# WHAT IS BEING ASKED
Scan the entries below for the word "Record" and copy every line in which it occurs.

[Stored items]
################

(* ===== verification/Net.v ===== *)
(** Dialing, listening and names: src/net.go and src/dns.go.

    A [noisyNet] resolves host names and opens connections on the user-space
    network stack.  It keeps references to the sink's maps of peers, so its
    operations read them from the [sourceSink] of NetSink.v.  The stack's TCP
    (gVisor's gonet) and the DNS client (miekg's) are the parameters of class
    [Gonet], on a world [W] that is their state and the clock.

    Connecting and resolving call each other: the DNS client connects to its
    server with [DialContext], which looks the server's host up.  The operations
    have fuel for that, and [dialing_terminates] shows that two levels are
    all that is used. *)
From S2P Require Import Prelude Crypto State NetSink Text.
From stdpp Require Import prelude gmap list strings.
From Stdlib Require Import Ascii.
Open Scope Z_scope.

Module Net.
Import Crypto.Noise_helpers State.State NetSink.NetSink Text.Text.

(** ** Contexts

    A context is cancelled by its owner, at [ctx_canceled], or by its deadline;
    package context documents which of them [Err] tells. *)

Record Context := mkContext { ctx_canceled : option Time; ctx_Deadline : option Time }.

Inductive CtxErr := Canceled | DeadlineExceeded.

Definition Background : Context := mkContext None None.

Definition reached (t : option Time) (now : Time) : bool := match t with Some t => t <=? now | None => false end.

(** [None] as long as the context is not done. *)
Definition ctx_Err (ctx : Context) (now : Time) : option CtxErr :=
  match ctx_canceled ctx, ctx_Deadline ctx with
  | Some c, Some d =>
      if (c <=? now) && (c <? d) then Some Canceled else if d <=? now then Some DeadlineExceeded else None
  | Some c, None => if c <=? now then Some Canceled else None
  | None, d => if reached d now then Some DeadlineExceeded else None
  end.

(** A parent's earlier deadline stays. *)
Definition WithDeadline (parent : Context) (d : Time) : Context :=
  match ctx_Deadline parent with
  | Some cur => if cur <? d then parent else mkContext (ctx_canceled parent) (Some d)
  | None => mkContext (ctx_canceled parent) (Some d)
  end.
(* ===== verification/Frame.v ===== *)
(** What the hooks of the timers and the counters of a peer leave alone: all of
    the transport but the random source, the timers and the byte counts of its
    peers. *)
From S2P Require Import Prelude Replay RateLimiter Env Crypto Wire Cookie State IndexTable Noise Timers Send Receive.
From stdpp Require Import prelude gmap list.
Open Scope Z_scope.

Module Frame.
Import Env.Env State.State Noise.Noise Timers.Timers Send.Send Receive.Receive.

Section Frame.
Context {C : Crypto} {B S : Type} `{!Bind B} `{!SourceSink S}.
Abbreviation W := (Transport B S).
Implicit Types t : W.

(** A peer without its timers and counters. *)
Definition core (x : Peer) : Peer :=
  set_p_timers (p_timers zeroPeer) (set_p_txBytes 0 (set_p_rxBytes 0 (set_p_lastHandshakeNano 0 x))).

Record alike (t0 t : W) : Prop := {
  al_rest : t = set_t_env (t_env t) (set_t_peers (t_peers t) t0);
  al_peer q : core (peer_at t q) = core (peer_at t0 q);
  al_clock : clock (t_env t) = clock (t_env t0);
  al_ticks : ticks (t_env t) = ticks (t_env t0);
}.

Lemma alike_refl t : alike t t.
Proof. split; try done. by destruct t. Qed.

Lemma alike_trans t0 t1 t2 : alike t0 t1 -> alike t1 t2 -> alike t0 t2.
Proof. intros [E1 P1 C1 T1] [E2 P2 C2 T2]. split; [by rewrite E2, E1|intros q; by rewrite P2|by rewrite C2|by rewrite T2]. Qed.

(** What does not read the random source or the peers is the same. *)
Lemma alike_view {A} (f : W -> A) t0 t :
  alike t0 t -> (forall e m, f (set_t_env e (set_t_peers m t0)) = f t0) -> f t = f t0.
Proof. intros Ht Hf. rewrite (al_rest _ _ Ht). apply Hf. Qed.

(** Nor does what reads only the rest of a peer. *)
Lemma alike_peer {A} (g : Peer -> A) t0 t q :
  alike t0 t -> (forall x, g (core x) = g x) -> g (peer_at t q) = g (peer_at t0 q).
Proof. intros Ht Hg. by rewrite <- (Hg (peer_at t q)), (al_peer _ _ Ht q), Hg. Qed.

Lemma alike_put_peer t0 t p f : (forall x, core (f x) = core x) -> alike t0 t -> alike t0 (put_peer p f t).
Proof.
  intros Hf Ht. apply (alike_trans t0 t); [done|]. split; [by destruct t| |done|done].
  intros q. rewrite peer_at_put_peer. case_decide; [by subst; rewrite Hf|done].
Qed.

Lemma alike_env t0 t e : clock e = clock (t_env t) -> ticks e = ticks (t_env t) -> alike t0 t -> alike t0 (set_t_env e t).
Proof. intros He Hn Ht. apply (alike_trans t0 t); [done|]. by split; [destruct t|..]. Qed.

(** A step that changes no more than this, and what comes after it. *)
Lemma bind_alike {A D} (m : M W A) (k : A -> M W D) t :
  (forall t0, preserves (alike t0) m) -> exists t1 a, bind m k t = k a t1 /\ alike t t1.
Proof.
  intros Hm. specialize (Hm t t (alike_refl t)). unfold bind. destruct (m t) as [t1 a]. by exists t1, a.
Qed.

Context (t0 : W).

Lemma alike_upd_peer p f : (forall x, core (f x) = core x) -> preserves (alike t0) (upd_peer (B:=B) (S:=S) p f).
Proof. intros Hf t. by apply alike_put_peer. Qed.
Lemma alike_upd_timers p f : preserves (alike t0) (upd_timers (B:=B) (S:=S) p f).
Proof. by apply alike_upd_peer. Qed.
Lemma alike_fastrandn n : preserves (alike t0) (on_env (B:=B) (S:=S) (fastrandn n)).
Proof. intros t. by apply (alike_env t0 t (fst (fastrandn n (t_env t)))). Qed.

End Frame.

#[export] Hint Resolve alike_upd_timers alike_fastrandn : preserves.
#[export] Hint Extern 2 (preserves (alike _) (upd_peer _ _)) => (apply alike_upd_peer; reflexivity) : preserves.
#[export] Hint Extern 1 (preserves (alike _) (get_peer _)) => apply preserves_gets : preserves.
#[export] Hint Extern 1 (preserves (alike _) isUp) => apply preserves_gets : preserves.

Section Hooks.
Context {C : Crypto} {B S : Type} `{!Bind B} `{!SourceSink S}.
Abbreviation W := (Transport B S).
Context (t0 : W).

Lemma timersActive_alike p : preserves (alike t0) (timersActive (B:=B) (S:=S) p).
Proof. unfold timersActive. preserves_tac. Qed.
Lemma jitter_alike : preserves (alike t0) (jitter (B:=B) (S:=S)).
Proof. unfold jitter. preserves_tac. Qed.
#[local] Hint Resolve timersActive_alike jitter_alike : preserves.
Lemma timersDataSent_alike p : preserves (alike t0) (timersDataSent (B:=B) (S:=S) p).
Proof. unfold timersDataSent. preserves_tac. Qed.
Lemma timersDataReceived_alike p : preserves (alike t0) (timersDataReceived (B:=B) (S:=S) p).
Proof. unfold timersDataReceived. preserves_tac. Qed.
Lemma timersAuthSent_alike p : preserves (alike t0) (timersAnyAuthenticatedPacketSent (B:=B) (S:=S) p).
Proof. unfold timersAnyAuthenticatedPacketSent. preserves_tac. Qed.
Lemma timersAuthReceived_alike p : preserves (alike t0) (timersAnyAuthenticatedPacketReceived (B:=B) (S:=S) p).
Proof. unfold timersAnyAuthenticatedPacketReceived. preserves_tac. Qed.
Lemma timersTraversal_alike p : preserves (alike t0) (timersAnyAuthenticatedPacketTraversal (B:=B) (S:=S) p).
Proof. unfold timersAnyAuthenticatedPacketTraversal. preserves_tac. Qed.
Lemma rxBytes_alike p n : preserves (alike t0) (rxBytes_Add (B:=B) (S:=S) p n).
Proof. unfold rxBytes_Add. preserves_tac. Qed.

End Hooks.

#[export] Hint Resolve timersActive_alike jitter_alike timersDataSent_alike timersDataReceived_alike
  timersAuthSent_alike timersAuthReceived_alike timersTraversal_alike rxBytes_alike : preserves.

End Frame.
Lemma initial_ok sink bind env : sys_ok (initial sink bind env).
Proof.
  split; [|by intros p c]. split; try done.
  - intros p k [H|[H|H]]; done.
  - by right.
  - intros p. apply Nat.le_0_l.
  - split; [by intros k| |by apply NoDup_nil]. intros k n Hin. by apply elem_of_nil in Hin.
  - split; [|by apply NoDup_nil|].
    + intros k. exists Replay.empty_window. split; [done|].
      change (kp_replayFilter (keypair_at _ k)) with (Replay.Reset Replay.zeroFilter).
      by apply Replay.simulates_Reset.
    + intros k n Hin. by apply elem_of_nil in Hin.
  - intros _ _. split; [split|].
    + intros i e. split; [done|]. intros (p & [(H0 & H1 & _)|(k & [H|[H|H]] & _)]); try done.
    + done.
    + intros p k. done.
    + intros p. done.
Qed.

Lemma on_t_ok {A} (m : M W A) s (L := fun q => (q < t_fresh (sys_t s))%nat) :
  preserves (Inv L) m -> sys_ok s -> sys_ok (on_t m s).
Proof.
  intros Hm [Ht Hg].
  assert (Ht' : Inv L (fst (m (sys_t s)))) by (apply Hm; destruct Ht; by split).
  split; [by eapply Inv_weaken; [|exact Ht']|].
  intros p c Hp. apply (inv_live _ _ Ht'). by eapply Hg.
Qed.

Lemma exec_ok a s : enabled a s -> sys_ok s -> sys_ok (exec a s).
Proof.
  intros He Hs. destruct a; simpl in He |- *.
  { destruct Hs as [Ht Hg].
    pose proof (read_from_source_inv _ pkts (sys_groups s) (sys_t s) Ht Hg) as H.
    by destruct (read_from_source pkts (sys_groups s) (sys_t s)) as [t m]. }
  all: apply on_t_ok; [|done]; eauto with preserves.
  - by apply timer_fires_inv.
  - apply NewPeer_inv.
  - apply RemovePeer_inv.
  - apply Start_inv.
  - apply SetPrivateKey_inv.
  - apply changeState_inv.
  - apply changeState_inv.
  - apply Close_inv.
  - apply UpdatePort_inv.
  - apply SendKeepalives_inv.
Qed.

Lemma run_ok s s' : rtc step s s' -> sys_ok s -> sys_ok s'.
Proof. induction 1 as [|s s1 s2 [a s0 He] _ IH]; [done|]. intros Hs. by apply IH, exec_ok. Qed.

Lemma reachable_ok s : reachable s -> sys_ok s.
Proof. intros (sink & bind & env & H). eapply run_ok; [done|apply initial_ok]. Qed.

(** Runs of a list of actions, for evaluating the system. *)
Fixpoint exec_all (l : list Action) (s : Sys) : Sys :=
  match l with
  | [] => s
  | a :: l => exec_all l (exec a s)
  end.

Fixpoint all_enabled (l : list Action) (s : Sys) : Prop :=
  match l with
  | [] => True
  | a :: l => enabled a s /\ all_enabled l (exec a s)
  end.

################

# TASK SOLUTION
Record Context := mkContext { ctx_canceled : option Time; ctx_Deadline : option Time }.
Record alike (t0 t : W) : Prop := {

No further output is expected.